I joined the Department of Politics at Liverpool as a Lecturer in British Politics in September 2015. Prior to joining I was a Research Fellow at the University of Leeds in Rhetoric and Oratory. I am a Fellow of the Royal Historical Society and a Fellow of the Higher Education Academy. In 2017 I also won the PSA Richard Rose Prize for making a distinctive contribution to the study of British politics.
I regularly tweet at @AndrewCrines.
My research focuses on how leading political figures navigate the complex relationship between themselves and the electorate. I examine this relationship by deconstructing their use of rhetorical and oratorical techniques within a range of political and ideological arenas, such as conference, assemblies, and through the media. I have published extensively on the impact of political communication in journals such as Journal of Common Market Studies, British Journal of Politics and International Relations, Journal of Elections, Public Opinions and Parties, Parliamentary Affairs, Journal of Legislative Studies, British Politics, Politics and Religion, Global Discourse, Representation, Political Quarterly, and Political Insight.
At present I am involved in four major projects.

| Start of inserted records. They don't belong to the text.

(* ================================================================== *)
(** * Vocabulary of the statements *)
(* ================================================================== *)

(** What every reachable [App] state satisfies, in either build. *)
Definition stats_ok (s : App) : Prop :=
  (0 <= health s <= 100 /\ 0 <= score s /\ 1 <= multiplier s /\ 1 <= multiplierSeen s)%Z.

(** A finger is curled towards the wrist: its tip is closer to the wrist
    than its PIP joint (the test of [src/index.tsx] and of the preview). *)
Definition curledToWrist (lms : list Landmark) (f : FingerJoints) : bool :=
  match lms !! tip f, lms !! pip f, lms !! 0%nat with
  | Some t, Some p, Some w =>
      js_lt (IndexTsx.sqDistToWrist t w) (IndexTsx.sqDistToWrist p w)
  | _, _, _ => false
  end.

(** A finger is curled downwards: its tip is more than 0.02 below its PIP
    joint in the image (the test of the hook). *)
Definition curledDownwards (lms : list Landmark) (f : FingerJoints) : bool :=
  match lms !! tip f, lms !! pip f with
  | Some t, Some p => js_gt (ly t) (ly p + 0.02)
  | _, _ => false
  end.

(** How many of the four non-thumb fingers are curled. *)
Definition curledCount (curled : FingerJoints -> bool) : nat :=
  length (List.filter curled fingerIndices).

(** A hand with the index finger stretched out and the other three fingers
    curled: wrist and remaining landmarks at the bottom of the image. *)
Definition pointingHand : list Landmark :=
  let w := mkLandmark 0.5 0.9 0 in
  let tipUp := mkLandmark 0.5 0.1 0 in
  let pipUp := mkLandmark 0.5 0.4 0 in
  let tipIn := mkLandmark 0.5 0.8 0 in
  let pipIn := mkLandmark 0.5 0.5 0 in
  [w; w; w; w; w; w; pipUp; w; tipUp; w; pipIn; w; tipIn; w; pipIn; w; tipIn;
   w; pipIn; w; tipIn].

(** A detection frame holds a detection for the left (right) hand. *)
Definition detectsRight (d : Detection) : bool :=
  match handedness d with
  | Some categoryName => if string_dec categoryName "Right" then true else false
  | None => false
  end.

Definition detectsLeft (d : Detection) : bool :=
  match handedness d with
  | Some categoryName => if string_dec categoryName "Right" then false else true
  | None => false
  end.

(** The detection loop over a list of frames, each with its timestamp. *)
Fixpoint runFrames
  (process : list Detection -> R -> HandPositions -> option HandPositions)
  (frames : list (list Detection * R)) (s : HandPositions) : option HandPositions :=
  match frames with
  | [] => Some s
  | (results, now) :: rest => s' ← process results now s; runFrames process rest s'
  end.

(** A hand whose 21 landmarks all sit at [(x, y)], labelled [name]. *)
Definition handAt (x y : R) (name : string) : Detection :=
  mkDetection (repeat (mkLandmark x y 0) 21) (Some name).

(** Four frames one second apart: the left hand is seen at the centre of the
    image, then further to the side, then lost for two frames. *)
Definition lostHandFrames : list (list Detection * R) :=
  [([handAt 0.5 0.5 "Left"], 1000);
   ([handAt 0.3 0.5 "Left"], 2000);
   ([], 3000);
   ([], 4000)].

(** The chart is in time order. *)
Definition timeSorted (notes : list IndexTsx.NoteData) : Prop :=
  forall (i j : nat) (a b : IndexTsx.NoteData),
    (i <= j)%nat -> notes !! i = Some a -> notes !! j = Some b ->
    IndexTsx.time a <= IndexTsx.time b.

(** A playing session: the frame callback runs once per tick with the
    tick's audio state and hand state; the events of all ticks in order. *)
Fixpoint playFrames (ticks : list (IndexTsx.Audio * HandPositions)) (sc : IndexTsx.Scene)
  : IndexTsx.Scene * list IndexTsx.Event :=
  match ticks with
  | [] => (sc, [])
  | (a, hands) :: rest =>
      let '(sc1, ev1) := IndexTsx.useFrame PLAYING (Some a) hands sc in
      let '(sc2, ev2) := playFrames rest sc1 in
      (sc2, ev1 ++ ev2)
  end.

(** A chart entry for the examples: lane 1, bottom layer, left hand. *)
Definition leftNote (n : nat) (t : R) (d : CutDirection) : IndexTsx.NoteData :=
  IndexTsx.mkNote (note_id n) t 1 0 HandLeft d false false None.

(** Two notes, due at 1 s and at 10 s. *)
Definition twoNotes : list IndexTsx.NoteData := [leftNote 0 1 ANY; leftNote 1 10 ANY].

(** What the judgement loop decides for the note object behind a reference. *)
Definition judgeRef (t : R) (hands : HandPositions) (notes : list IndexTsx.NoteData)
  (r : nat) : IndexTsx.Judgement :=
  match notes !! r with
  | Some note => IndexTsx.judge t hands note
  | None => IndexTsx.Pending
  end.

(** The callback a judgement calls, if any. *)
Definition eventOf (r : nat) (j : IndexTsx.Judgement) : option IndexTsx.Event :=
  match j with
  | IndexTsx.Pending => None
  | IndexTsx.JMiss => Some (IndexTsx.NoteMiss r)
  | IndexTsx.JHit g => Some (IndexTsx.NoteHit r g)
  end.

(** The note an event is about. *)
Definition eventNote (e : IndexTsx.Event) : option nat :=
  match e with
  | IndexTsx.NoteHit r _ => Some r
  | IndexTsx.NoteMiss r => Some r
  | IndexTsx.SongEnd => None
  end.

(** The flags a judgement writes. *)
Definition settle (t : R) (j : IndexTsx.Judgement) (note : IndexTsx.NoteData)
  : IndexTsx.NoteData :=
  match j with
  | IndexTsx.Pending => note
  | IndexTsx.JMiss => IndexTsx.markMissed note
  | IndexTsx.JHit _ => IndexTsx.markHit t note
  end.

(** The shape of the scene in every reachable state: the active list holds
    chart indices below the cursor, in increasing order. *)
Definition scene_ok (sc : IndexTsx.Scene) : Prop :=
  StronglySorted lt (IndexTsx.activeNotesRef sc) /\
  Forall (fun r => (r < IndexTsx.nextNoteIndexRef sc)%nat) (IndexTsx.activeNotesRef sc) /\
  (IndexTsx.nextNoteIndexRef sc <= length (IndexTsx.notesState sc))%nat.

(** A note is unresolved. *)
Definition unresolved (note : IndexTsx.NoteData) : Prop :=
  IndexTsx.hit note = false /\ IndexTsx.missed note = false.

(** The hand a note asks for. *)
Definition handPosition (hands : HandPositions) (side : HandType) : option Vector3 :=
  match side with HandLeft => left hands | HandRight => right hands end.

Definition handVelocity (hands : HandPositions) (side : HandType) : Vector3 :=
  match side with HandLeft => leftVelocity hands | HandRight => rightVelocity hands end.

(** Scenario A of the specification: one note for the left hand, any
    direction, due at 2 s; the left hand sits on the note's lane and layer
    at the player line and moves upwards at speed 2. *)
Definition oneNote : list IndexTsx.NoteData := [leftNote 0 2 ANY].

Definition swingingLeft : HandPositions :=
  mkHandPositions (Some (mkVector3 (-0.4) 0.8 0)) None None None
    (mkVector3 0 2 0) (mkVector3 0 0 0) false false 0.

The first examines the voting behaviour of Conservative Parliamentarians in relation to the recent vote in the UK referendum, the leadership election vote, international aid, and social policy. This project is in collaboration with Timothy Heppell and Richard Hayton (Leeds) and David Jeffery (Liverpool) and is in the process of producing outputs through leading academic journals.
The second examines the rhetorical and oratorical styles of populist rhetoric in British party politics from 1945 to present day. This will produce a monograph which is under contract with Palgrave, and is due to be published next year.
The third is a re-evaluation of the leadership of Edward Heath. This project, in collaboration with Tim Heppell (Leeds) is a workshop event that is intended to produce an edited collection with Oxford University Press. This project is funded through the PSA Politics and History Specialist Group. Thus far it has attracted the contributory support of leading academics and/or politicians and is due for publication in 2020.
The fourth project is an examination of leadership selection in British Politics. This project, in collaboration with Peter Dorey (Cardiff) and Andrew Denham (Nottingham) explores the skills needed to be an effective leader of a British political party. My contribution to this project focuses on Labour’s leaders since 1945 and will produce an authored book which is currently under contract with Manchester University Press.